Он поговорил минут пятнадцать с хлопцами из уголовного розыска, и вроде ничего нового они ему не поведали.
– Да чего ты нас пытаешь-то, Николаич? – спросил его один из местных оперов. – Думаешь, дурнее вас?
– Та ни, – тут же вспомнил Сидорчук про мову, – просто у моего шефа было трудное детство. Сам никому не верит и нас усих к тому ж приучает. И главное дело, хлопцы, знаете как строжит? Ты мене, каже, ненавидь, но делай, як я казав!
Ну посмеялись и посмеялись – надо ж, какой суровый начальник. Сидорчук хотел уже было отбывать: сделал, мол, что велено, – и с плеч долой, как вдруг один из здешних оперов, капитан Лебедев, которого Сидорчук держал за очень толкового мужика, сказал задумчиво:
– А ведь знаешь чего, Николаич, есть тут одна закавыка… Этот водила-то, которого ухлопали, он ведь не из мэрии оказался… не из их гаража. И машина за ними не числится. А что в бумажках сразу не отразили – тут наша недоработка…
– Ага! – перебил его другой опер. – Насчет недоработки это ты зря, а машина, конечно, вообще-то дурная. Машина-то, Николаич, с правым рулем! Их когда еще Черномырдин запретил ввозить, помнишь, все потешались? Еще на Дальнем Востоке чуть не до забастовок дошло…
– Та шо ж вы такое говорите, хлопцы! – изумился Сидорчук. – И шо ж, выходит, нигде в деле це не отражено?
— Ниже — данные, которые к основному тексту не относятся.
(** C7.  [ParseConfig] returns either a [Config] and no error, and then
    the [Config] holds the resolved policy of every declared operation,
    or no [Config] and an error.  When the resolution of any one declared
    operation fails, it is the second: nothing of what was resolved
    before is returned. *)
Theorem C7_ParseConfig_is_atomic (o : MapOrder)
    (ReadFile : string → string * ptr error)
    (Unmarshal : string → openapiRoot → openapiRoot * ptr error)
    (path : string) :
  Fair o →
  ((∃ cfg root,
      ParseConfig o ReadFile Unmarshal path = (Some cfg, None) ∧
      loads ReadFile Unmarshal path root ∧
      ∀ d, d ∈ declaredOps root →
           ∃ policy, derivePolicy o root d.2 = (policy, None) ∧
                     Policies cfg !! routeKeyOf d = Some policy) ∨
   (∃ err, ParseConfig o ReadFile Unmarshal path = (None, Some err))) ∧
  (∀ root d policy err,
     loads ReadFile Unmarshal path root →
     d ∈ declaredOps root →
     derivePolicy o root d.2 = (policy, Some err) →
     ∃ err', ParseConfig o ReadFile Unmarshal path = (None, Some err')).
Proof.
  intros Hfair.
  assert (∀ cfg root d,
            ParseConfig o ReadFile Unmarshal path = (Some cfg, None) →
            loads ReadFile Unmarshal path root →
            d ∈ declaredOps root →
            ∃ policy, derivePolicy o root d.2 = (policy, None) ∧
                      Policies cfg !! routeKeyOf d = Some policy) as Hcover.
  { intros cfg root d Hrun Hloads Hd.
    by apply (ParseConfig_covers o ReadFile Unmarshal path root cfg d). }
  split.
  - destruct (ParseConfig_shape o ReadFile Unmarshal path)
      as [(cfg & root & Hrun & Hloads & _) | Herr]; [left | by right].
    exists cfg, root. split; [done |]. split; [done |].
    intros d Hd. by apply (Hcover cfg root d).
  - intros root d policy err Hloads Hd Hop.
    destruct (ParseConfig_shape o ReadFile Unmarshal path)
      as [(cfg & root' & Hrun & Hloads' & _) | Herr]; [|done].
    assert (root' = root) as -> by by eapply loads_functional.
    destruct (Hcover cfg root d Hrun Hloads Hd) as (p & Hp & _).
    congruence.
Qed.

Lemma C7_witness :
  ∃ err, ParseConfig keyOrder readAny (decodeTo mixed_yaml) "openapi.yaml"
         = (None, Some err).
Proof.
  refine (proj2 (C7_ParseConfig_is_atomic keyOrder readAny
                   (decodeTo mixed_yaml) "openapi.yaml" Fair_keyOrder)
            mixed_yaml ("get", "/keys", mkOperation (Some [apiKey ["read"]]))
            AuthPolicy_zero errNoBearer _ _ _).
  - by exists "openapi.yaml".
  - apply elem_of_declaredOps. eexists _, Get. split; [|split].
    + by vm_compute.
    + left.
    + done.
  - by vm_compute.
Defined.

(** C10.  Two documents with the same paths, operations, requirement
    objects and scheme names, and the same token lists under
    ["BearerAuth"], give the same result whatever the token lists under
    the other scheme names, and whatever the two iteration orders: the
    same [Config], or an error for both. *)
Theorem C10_other_token_lists_do_not_matter (o1 o2 : MapOrder)
    (ReadFile : string → string * ptr error)
    (Unmarshal : string → openapiRoot → openapiRoot * ptr error)
    (path1 path2 : string) (d1 d2 : openapiRoot) :
  Fair o1 → Fair o2 →
  loads ReadFile Unmarshal path1 d1 →
  loads ReadFile Unmarshal path2 d2 →
  rootSim d1 d2 →
  (∃ cfg, ParseConfig o1 ReadFile Unmarshal path1 = (Some cfg, None) ∧
          ParseConfig o2 ReadFile Unmarshal path2 = (Some cfg, None)) ∨
  (∃ err1 err2,
     ParseConfig o1 ReadFile Unmarshal path1 = (None, Some err1) ∧
     ParseConfig o2 ReadFile Unmarshal path2 = (None, Some err2)).
Proof.
  intros Hf1 Hf2 Hl1 Hl2 Hsim.
  pose proof (rootSim_sym d1 d2 Hsim) as Hsim'.
  assert (∀ oa ob da db d,
            Fair oa → Fair ob → rootSim da db → d ∈ declaredOps da →
            ∃ d', d' ∈ declaredOps db ∧ routeKeyOf d' = routeKeyOf d ∧
                  derivePolicy ob db d'.2 = derivePolicy oa da d.2)
    as Hmatch.
  { intros oa ob da db d Ha Hb Hab Hd.
    destruct (declaredOps_sim da db d Hab Hd) as (op2 & Hd2 & Hop).
    exists (d.1.1, d.1.2, op2). split; [done |]. split; [done |].
    symmetry. apply derivePolicy_sim; [done.. | apply Hab | done]. }
  destruct (ParseConfig_shape o1 ReadFile Unmarshal path1)
    as [(cfg1 & r1 & Hrun1 & Hr1 & _) | [err1 Herr1]];
  destruct (ParseConfig_shape o2 ReadFile Unmarshal path2)
    as [(cfg2 & r2 & Hrun2 & Hr2 & _) | [err2 Herr2]].
  - left. exists cfg1. split; [done |]. rewrite Hrun2. do 2 f_equal.
    assert (r1 = d1) as -> by by eapply loads_functional.
    assert (r2 = d2) as -> by by eapply loads_functional.
    destruct cfg1 as [m1], cfg2 as [m2]. f_equal.
    assert (∀ k policy, m1 !! k = Some policy → m2 !! k = Some policy) as H12.
    { intros k policy.
      rewrite (ParseConfig_lookup o1 ReadFile Unmarshal path1 d1 _ Hf1 Hl1 Hrun1).
      rewrite (ParseConfig_lookup o2 ReadFile Unmarshal path2 d2 _ Hf2 Hl2 Hrun2).
      intros (op & (d & Hd & <- & <-)%declaredAt_declaredOps & Hop).
      destruct (Hmatch o1 o2 d1 d2 d Hf1 Hf2 Hsim Hd) as (d' & Hd' & Hk & Hp).
      exists d'.2. split; [|congruence].
      apply declaredAt_declaredOps. by exists d'. }
    assert (∀ k policy, m2 !! k = Some policy → m1 !! k = Some policy) as H21.
    { intros k policy.
      rewrite (ParseConfig_lookup o1 ReadFile Unmarshal path1 d1 _ Hf1 Hl1 Hrun1).
      rewrite (ParseConfig_lookup o2 ReadFile Unmarshal path2 d2 _ Hf2 Hl2 Hrun2).
      intros (op & (d & Hd & <- & <-)%declaredAt_declaredOps & Hop).
      destruct (Hmatch o2 o1 d2 d1 d Hf2 Hf1 Hsim' Hd) as (d' & Hd' & Hk & Hp).
      exists d'.2. split; [|congruence].
      apply declaredAt_declaredOps. by exists d'. }
    apply map_eq. intros k. apply option_eq. intros policy.
    split; [apply H21 | apply H12].
  - exfalso.
    assert (∃ cfg, ParseConfig o2 ReadFile Unmarshal path2 = (Some cfg, None))
      as [cfg2 Hrun2]; [|congruence].
    apply (ParseConfig_succeeds_iff o2 _ _ path2 d2 Hf2 Hl2). intros d Hd.
    destruct (Hmatch o2 o1 d2 d1 d Hf2 Hf1 Hsim' Hd) as (d' & Hd' & _ & Hp).
    rewrite <- Hp.
    apply (ParseConfig_succeeds_iff o1 ReadFile Unmarshal path1 d1 Hf1 Hl1);
      [by exists cfg1 | done].
  - exfalso.
    assert (∃ cfg, ParseConfig o1 ReadFile Unmarshal path1 = (Some cfg, None))
      as [cfg1 Hrun1]; [|congruence].
    apply (ParseConfig_succeeds_iff o1 _ _ path1 d1 Hf1 Hl1). intros d Hd.
    destruct (Hmatch o1 o2 d1 d2 d Hf1 Hf2 Hsim Hd) as (d' & Hd' & _ & Hp).
    rewrite <- Hp.
    apply (ParseConfig_succeeds_iff o2 ReadFile Unmarshal path2 d2 Hf2 Hl2);
      [by exists cfg2 | done].
  - right. by exists err1, err2.
Qed.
– Я ж тебе и говорю – наша недоработка, – грустно подтвердил капитан. – У вас, что ли, такого не бывает? Ты уж того, Николаич, ты нам соль на рану-то не сыпь, ладно? Так вот и вышло, что сразу по спешке этот факт нигде не зафиксировали.
Сидорчук согласно кивнул: понял, мол, могила. Хотя подумал, что, конечно, разгорись вокруг этой промашки скандал, промолчать ему не удастся.
– А дадите, хлопцы мне взглянуть на этот самый «ниссан»? – спросил он у капитана. – Или к начальству надо идти за указивкой?
Тут опера исторгли дружный вздох облегчения – машина была не у них, ее уже отправили в гараж на Петровку.
– А владелец? – спросил Сидорчук у бравых оперов. – Владельца установили?
Насчет владельца опера ничего сказать не могли: владельца устанавливали в МУРе. Так что пришлось Сидорчуку в спешном порядке двигать туда, на родную Петровку, 38.
Ему не терпелось увидеть расстрелянный «ниссан», хотя он и сам толком не знал, что именно ожидает увидеть. Скорее всего, просто хотел подсознательно лишний раз убедиться, что машина именно с правым рулем. Если это действительно так, расследование, похоже, могло сделать приличный рывок. Во-первых, это с ходу объясняло, почему контрольный выстрел был произведен в водителя, а не в пассажира, который должен был больше интересовать киллеров. Во-вторых, это давало ниточку к тому, чтобы узнать, какого черта такая шишка, как пострадавший, ехал не в положенном ему служебном лимузине.
Машина предстала перед Сидорчуком во всей своей красе: простреленное ветровое стекло, пулевые отверстия с сошедшей по краям пробоин краской на крыльях и капоте, выбитое стекло передней двери. Вместе с экспертом-криминалистом ЭКУ ГУВД он произвел осмотр машины – вещдока по делу. Они заглянули в салон – зловещие бурые пятна на сиденьях, на полу; изнутри на дверце справа отчетливо видны какие-то подозрительные грязно-розовые ошметки, присохшие к уцелевшей части тонированного стекла…
– Ось? – спросил Сидорчук у эксперта-криминалиста.